What you are asked to do:
The stretch from the line with "match props with" through the line with "(** *** JSON.stringify *)" in the records below: write it out exactly, and nothing else.
-*-
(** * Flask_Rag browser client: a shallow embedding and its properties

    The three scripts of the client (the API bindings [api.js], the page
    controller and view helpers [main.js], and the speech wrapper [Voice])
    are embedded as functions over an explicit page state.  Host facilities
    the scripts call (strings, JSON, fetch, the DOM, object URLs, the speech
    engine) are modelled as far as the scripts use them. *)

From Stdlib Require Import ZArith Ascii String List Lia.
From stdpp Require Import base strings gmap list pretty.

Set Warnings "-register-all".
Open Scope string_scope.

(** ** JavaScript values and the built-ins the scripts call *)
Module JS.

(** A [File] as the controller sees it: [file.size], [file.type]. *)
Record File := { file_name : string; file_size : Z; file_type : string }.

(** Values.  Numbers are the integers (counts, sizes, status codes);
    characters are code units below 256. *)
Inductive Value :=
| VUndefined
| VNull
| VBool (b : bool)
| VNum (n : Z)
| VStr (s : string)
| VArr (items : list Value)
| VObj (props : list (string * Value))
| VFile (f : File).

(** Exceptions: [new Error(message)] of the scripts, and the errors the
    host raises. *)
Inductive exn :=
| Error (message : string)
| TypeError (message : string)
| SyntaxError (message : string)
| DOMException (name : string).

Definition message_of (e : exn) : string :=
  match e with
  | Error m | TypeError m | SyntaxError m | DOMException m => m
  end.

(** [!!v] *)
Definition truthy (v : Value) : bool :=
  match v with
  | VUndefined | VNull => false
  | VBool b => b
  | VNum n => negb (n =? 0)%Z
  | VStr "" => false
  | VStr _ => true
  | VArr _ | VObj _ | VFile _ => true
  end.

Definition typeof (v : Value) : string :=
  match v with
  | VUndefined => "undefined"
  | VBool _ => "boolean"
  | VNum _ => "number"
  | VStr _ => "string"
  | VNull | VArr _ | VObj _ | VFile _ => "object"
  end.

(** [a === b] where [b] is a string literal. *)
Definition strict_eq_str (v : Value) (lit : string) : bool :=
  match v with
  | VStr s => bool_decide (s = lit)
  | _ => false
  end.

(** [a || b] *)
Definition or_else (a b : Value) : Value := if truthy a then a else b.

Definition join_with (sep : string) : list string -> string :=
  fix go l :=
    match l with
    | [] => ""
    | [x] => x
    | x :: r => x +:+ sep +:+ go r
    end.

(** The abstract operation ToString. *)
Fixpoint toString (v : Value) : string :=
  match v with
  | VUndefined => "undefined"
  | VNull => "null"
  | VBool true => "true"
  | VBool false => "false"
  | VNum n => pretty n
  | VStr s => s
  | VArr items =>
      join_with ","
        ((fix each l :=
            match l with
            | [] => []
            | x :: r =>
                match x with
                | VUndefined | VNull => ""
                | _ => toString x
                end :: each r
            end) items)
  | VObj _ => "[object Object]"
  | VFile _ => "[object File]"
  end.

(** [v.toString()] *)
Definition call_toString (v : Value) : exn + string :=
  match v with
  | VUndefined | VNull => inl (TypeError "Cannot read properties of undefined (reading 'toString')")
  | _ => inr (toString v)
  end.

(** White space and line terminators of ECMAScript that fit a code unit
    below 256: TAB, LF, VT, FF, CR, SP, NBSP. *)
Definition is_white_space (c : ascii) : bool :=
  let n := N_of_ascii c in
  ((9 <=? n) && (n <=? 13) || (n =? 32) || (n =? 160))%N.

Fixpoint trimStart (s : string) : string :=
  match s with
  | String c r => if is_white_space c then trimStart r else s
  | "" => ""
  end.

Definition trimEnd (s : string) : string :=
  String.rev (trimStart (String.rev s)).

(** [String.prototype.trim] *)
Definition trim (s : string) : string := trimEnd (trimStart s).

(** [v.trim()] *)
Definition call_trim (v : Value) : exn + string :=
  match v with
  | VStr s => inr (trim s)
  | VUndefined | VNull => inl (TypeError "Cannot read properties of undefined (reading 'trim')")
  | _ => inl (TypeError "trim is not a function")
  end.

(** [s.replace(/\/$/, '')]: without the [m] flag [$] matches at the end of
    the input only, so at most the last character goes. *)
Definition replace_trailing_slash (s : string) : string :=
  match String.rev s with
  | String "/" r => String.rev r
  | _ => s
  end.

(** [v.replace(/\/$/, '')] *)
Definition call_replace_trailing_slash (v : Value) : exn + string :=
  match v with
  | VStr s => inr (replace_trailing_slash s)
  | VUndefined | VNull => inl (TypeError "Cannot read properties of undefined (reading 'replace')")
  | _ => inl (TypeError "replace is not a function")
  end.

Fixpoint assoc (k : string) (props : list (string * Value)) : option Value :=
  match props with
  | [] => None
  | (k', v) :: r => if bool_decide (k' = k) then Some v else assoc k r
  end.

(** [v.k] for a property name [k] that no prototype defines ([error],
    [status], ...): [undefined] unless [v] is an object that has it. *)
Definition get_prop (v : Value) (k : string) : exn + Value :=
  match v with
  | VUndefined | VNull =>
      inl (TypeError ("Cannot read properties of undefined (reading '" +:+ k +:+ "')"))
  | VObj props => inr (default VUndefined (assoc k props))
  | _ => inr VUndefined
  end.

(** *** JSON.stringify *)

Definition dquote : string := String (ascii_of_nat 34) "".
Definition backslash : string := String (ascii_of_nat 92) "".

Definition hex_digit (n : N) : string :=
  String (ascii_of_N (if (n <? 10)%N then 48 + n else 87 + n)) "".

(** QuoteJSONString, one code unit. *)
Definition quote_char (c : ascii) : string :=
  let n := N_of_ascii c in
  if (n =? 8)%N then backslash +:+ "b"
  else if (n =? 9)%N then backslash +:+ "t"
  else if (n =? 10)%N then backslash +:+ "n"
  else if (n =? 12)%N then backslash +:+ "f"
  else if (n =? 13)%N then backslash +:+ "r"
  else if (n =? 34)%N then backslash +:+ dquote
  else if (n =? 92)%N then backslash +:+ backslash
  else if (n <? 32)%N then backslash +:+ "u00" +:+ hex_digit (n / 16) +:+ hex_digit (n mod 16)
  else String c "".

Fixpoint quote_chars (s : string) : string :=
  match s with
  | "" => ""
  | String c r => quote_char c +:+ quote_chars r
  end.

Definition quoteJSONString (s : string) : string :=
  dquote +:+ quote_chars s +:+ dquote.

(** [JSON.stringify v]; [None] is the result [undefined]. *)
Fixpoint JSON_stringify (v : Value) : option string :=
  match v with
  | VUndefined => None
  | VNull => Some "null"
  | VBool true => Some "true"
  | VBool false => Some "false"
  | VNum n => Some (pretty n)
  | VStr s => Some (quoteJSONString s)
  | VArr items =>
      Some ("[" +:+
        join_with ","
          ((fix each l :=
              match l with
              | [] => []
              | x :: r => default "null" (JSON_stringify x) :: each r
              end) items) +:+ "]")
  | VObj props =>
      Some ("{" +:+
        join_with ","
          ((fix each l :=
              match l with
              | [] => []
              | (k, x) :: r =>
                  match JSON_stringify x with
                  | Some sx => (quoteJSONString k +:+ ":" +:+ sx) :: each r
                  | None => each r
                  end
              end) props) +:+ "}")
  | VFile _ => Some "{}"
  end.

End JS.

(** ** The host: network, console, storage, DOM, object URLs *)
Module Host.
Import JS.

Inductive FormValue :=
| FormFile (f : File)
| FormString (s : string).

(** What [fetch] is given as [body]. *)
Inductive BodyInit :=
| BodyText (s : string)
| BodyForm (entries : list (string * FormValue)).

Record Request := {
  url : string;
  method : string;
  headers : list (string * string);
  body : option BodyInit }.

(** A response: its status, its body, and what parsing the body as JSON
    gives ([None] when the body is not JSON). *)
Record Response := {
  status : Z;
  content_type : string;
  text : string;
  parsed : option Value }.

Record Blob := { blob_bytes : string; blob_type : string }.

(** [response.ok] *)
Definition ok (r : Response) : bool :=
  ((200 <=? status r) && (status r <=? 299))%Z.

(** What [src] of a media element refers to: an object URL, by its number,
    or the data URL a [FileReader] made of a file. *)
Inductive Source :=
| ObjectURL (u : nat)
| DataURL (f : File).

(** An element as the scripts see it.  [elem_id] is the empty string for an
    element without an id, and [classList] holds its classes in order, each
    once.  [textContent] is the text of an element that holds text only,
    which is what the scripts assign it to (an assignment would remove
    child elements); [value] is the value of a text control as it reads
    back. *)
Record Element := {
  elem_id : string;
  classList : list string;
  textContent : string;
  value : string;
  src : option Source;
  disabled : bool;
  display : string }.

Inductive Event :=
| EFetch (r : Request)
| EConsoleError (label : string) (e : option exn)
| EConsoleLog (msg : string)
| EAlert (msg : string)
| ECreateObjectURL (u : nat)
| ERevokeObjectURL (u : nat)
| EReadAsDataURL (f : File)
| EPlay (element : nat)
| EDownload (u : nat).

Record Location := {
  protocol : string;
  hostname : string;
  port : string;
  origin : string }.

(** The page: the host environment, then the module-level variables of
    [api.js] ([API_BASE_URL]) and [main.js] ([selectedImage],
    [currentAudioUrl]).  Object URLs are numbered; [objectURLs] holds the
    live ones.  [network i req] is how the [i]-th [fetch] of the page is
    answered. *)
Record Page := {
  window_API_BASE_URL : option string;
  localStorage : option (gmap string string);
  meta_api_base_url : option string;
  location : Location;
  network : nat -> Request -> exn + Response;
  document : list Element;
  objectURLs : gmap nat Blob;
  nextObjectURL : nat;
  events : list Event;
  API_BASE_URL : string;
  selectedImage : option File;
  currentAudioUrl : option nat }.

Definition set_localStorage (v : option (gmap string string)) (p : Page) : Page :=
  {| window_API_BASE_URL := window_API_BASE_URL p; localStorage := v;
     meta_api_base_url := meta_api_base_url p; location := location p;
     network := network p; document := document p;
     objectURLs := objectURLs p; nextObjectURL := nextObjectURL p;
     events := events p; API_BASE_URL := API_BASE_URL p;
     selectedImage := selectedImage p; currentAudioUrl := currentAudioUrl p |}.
-*-
Reply to the task:
  match props with
  | [] => None
  | (k', v) :: r => if bool_decide (k' = k) then Some v else assoc k r
  end.

(** [v.k] for a property name [k] that no prototype defines ([error],
    [status], ...): [undefined] unless [v] is an object that has it. *)
Definition get_prop (v : Value) (k : string) : exn + Value :=
  match v with
  | VUndefined | VNull =>
      inl (TypeError ("Cannot read properties of undefined (reading '" +:+ k +:+ "')"))
  | VObj props => inr (default VUndefined (assoc k props))
  | _ => inr VUndefined
  end.

(** *** JSON.stringify *)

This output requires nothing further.